I worked the day sort as a loader for a few months shortly after dropping out of my first stab at college. I was pulled off my truck 3 separate times to work the unload. (One side of the building unloads trucks while the other side loads trucks).
I can truthfully say that they try to pay attention to "fragile" labels, along with "this side up" and "do not bend". The ones they pay much more attention to are "HazMat" and "This is heavy; get help". The problem at the hubs is that the most important thing is time. The line supervisors are somewhere in between a slave driver and a football coach. You feel like you are on a sports team. They keep track of everyone's stats and post them publicly...how many did you load, how long did it take, how many were mispicks (zip code doesn't belong on your truck), etc. It was very survival of the fittest. In orientation, you learn to handle things with care while maintaining a level of urgency. After a week on the line of being yelled at for loading the wrong packages on your track at half the speed of the guy that has been there for 10 years and never gets a mispick, all concern for the well-being of the packages is out the window.
And the unload is even worse, because they can't screw up. There is zero reason to go slow because there is nothing to sort or check the zip on, which is the primary reason you stop and look at each individual package on the load.
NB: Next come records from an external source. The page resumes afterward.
Definition materialize_commands (destination source base : string) : list (string * list string) :=
  [("creating the workspace repository", ["init"; "--quiet"; "--template"; from_utf8_lossy (spr_empty profile); destination]);
   ("fetching the immutable base", ["-C"; destination; "fetch"; "--quiet"; "--no-tags"; "--end-of-options"; source; base]);
   ("pinning the base", ["-C"; destination; "update-ref"; PANTHEON_BASE_REF; base]);
   ("checking out the base", ["-C"; destination; "checkout"; "--quiet"; "--detach"; base]);
   ("setting the workspace commit identity", ["-C"; destination; "config"; "user.name"; WORKSPACE_IDENTITY_NAME]);
   ("setting the workspace commit identity", ["-C"; destination; "config"; "user.email"; WORKSPACE_IDENTITY_EMAIL])].

(** One command after the other, up to the first that fails. *)
Fixpoint git_each (commands : list (string * list string)) : Git MaterializerError unit :=
  match commands with
  | [] => git_ret tt
  | (what, args) :: rest => do% git FAILED what args in git_each rest
  end.

Definition materialize (target : MaterializationTarget) : Git MaterializerError ResolvedBase :=
  let destination := from_utf8_lossy (mt_destination target) in
  let source := from_utf8_lossy (mt_source target) in
  do% (match path_parent (mt_destination target) with
       | Some parent => git_map_err (fun e => mat_error FAILED ("could not create the workspace directory: " +:+ e))
                          (git_fs (fun n => gh_create_dir_all host n parent))
       | None => git_ret tt
       end) in
  do% git_each (materialize_commands destination source (resolved_text (mt_base target))) in
  do% verify_isolation (mt_destination target) in
  let% head := git FAILED "verifying the checked-out base" ["-C"; destination; "rev-parse"; "--verify"; "HEAD"] in
  git_try (map_err (fun e => mat_error FAILED ("the workspace HEAD is not a usable object name: " +:+ base_error_text e))
    (resolved_base_parse (trim head))).

Definition observe {E} (target : MaterializationTarget) : Git E Materialization :=
  let% found := path_state (mt_destination target) in
  match found with
  | NotFound => git_ret MatAbsent
  | Unreadable _ => git_ret MatUnknown
  | Exists =>
      let destination := from_utf8_lossy (mt_destination target) in
      let% head := git_probe ["-C"; destination; "rev-parse"; "--verify"; "HEAD"] in
      let% has_base := git_probe ["-C"; destination; "cat-file"; "-e"; resolved_text (mt_base target)] in
      let% isolated := git_attempt (verify_isolation (mt_destination target)) in
      git_ret match head, has_base, isolated with
              | Some _, Some _, Ok _ => MatPresent
              | _, _, _ => MatUnknown
              end
  end.

Definition discard (target : MaterializationTarget) : Git MaterializerError unit :=
  let% removed := remove_dir_all (mt_destination target) in
  match removed with
  | Exists | NotFound => git_ret tt
  | Unreadable text => git_try (Err (mat_error FAILED ("could not discard " +:+ (from_utf8_lossy (mt_destination target) +:+ (": " +:+ text)))))
  end.
End Host.

(** ** Texts *)

Lemma find_byte_app c s t : contains_byte c s = false → find_byte c (s +:+ String c t) = Some (String.length s).
Proof.
  induction s as [|b s IH]; cbn [String.append contains_byte find_byte]; [by rewrite Ascii.eqb_refl|].
  intros [-> Hs]%orb_false_iff. by rewrite IH.
Qed.

Lemma substring_all s t : String.substring 0 (String.length s) (s +:+ t) = s.
Proof. induction s as [|b s IH]; cbn [String.append String.length String.substring]; [by destruct t|]. by rewrite IH. Qed.

Lemma all_bytes_contains p c s : all_bytes p s = true → p c = false → contains_byte c s = false.
Proof.
  induction s as [|b s IH]; cbn [all_bytes contains_byte]; [done|]. intros [Hb Hs]%andb_true_iff Hc.
  apply orb_false_iff. split; [|by apply IH]. destruct (Ascii.eqb_spec b c); congruence.
Qed.

Lemma all_digits_bytes s : all_digits s = true → all_bytes is_digit s = true.
Proof. induction s as [|b s IH]; cbn [all_digits all_bytes]; [done|]. intros [-> Hs]%andb_true_iff. by apply IH. Qed.

Lemma canonical_hex_ascii b : canonical_hex b = true → (byte_val b < 128)%N.
Proof. unfold canonical_hex, in_range. rewrite orb_true_iff, !andb_true_iff, !N.leb_le. lia. Qed.

Lemma object_name_valid name : all_bytes canonical_hex name = true → utf8_valid name = true.
Proof.
  induction name as [|b name IH]; cbn [all_bytes]; [done|]. intros [Hb Hn]%andb_true_iff.
  apply utf8_valid_cons; [by apply canonical_hex_ascii|by apply IH].
Qed.

(** *** Numbers *)

Lemma digits_value_ge s acc v : (0 ≤ acc)%Z → digits_value s acc = Some v → (acc ≤ v)%Z.
Proof.
  revert acc. induction s as [|b s IH]; intros acc Ha; cbn [digits_value]; [intros [= <-]; lia|].
  destruct (is_digit b) eqn:Hb; [|done]. unfold is_digit in Hb. apply andb_true_iff in Hb as [Hb _]. apply N.leb_le in Hb.
  intros Hv. pose proof (IH (acc * 10 + (Z.of_N (byte_val b) - 48))%Z ltac:(lia) Hv). lia.
Qed.

Lemma parse_digits_value s acc v :
  (0 ≤ acc)%Z → digits_value s acc = Some v → (v ≤ u64_max)%Z → parse_digits s acc = Ok v.
Proof.
  revert acc. induction s as [|b s IH]; intros acc Ha; cbn [digits_value parse_digits]; [by intros [= ->]|].
  destruct (is_digit b) eqn:Hb; [|done]. cbn [negb]. unfold is_digit in Hb. apply andb_true_iff in Hb as [Hb _]. apply N.leb_le in Hb.
  intros Hv Hm. set (next := (acc * 10 + (Z.of_N (byte_val b) - 48))%Z) in *. assert (0 ≤ next)%Z as Hn by (unfold next; lia).
  pose proof (digits_value_ge _ _ _ Hn Hv). destruct (Z.ltb_spec u64_max next); [lia|]. by apply IH.
Qed.

Lemma u64_text_digits z : (0 ≤ z)%Z →
  all_bytes is_digit (u64_text z) = true ∧ digits_value (u64_text z) 0 = Some z ∧ is_empty (u64_text z) = false.
Proof.
  intros Hz. unfold u64_text. destruct (u64_to_string_spec (Z.to_N z)) as (b & ds & -> & Hd & Hv & _).
  split_and!; [by apply all_digits_bytes|by rewrite Hv, Z2N.id|done].
Qed.

Lemma parse_u64_text z : (0 ≤ z ≤ u64_max)%Z → parse_u64 (u64_text z) = Ok z.
Proof.
  intros [Hz Hm]. destruct (u64_text_digits z Hz) as (Hd & Hv & He). destruct (u64_text z) as [|b ds]; [done|].
  assert (b ≠ "+"%char) as Hb by (intros ->; done). rewrite <-(parse_digits_value _ 0 z) by done.
  unfold parse_u64. by destruct b as [[] [] [] [] [] [] [] []].
Qed.

(** ** The base tree's listing *)

Definition mode_text (kind : EntryKind) : string :=
  match kind with
  | Regular => "100644"
  | Executable => "100755"
  | Symlink => "120000"
  end.

Fixpoint pad_spaces (n : nat) (s : string) : string :=
  match n with
  | O => s
  | S n => String " " (pad_spaces n s)
  end.

Definition ls_tree_meta (o : BaseObject) : string :=
  mode_text (bo_kind o) +:+ String " " ("blob" +:+ String " " (bo_oid o +:+ String " "
    (pad_spaces (7 - String.length (u64_text (bo_size o))) (u64_text (bo_size o))))).

(** What [git ls-tree -r -l -z] writes of a blob, the size in a column of seven. *)
Definition ls_tree_record (entry : string * BaseObject) : string := ls_tree_meta entry.2 +:+ String "009" entry.1.

Fixpoint ls_tree_text (entries : list (string * BaseObject)) : string :=
  match entries with
  | [] => EmptyString
  | entry :: rest => ls_tree_record entry +:+ String "000" (ls_tree_text rest)
  end.

Record listable (entry : string * BaseObject) : Prop := {
  li_path : canonical_path entry.1;
  li_oid : is_canonical_object_name (bo_oid entry.2) = true;
  li_size : (0 ≤ bo_size entry.2 ≤ u64_max)%Z
}.

Section Listing.
Variable debug : string → string.

Lemma pad_spaces_contains c n s : Ascii.eqb " " c = false → contains_byte c s = false → contains_byte c (pad_spaces n s) = false.
Proof. intros Hc Hs. induction n as [|n IH]; cbn [pad_spaces contains_byte]; [done|]. by rewrite Hc. Qed.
At the end of the day, if the package is still sealed, it goes on the truck. It has to have substantial holes in it or flat out have missing chunks for them to send it to the "damaged" pile.
I know none of that is very encouraging. But as with most problems with big companies, the problem is management. I can assure you its not that the package handlers see "Fragile" and think "Yay! Eff this guy! Break his stuff!". It just isn't on their priority list thanks to management.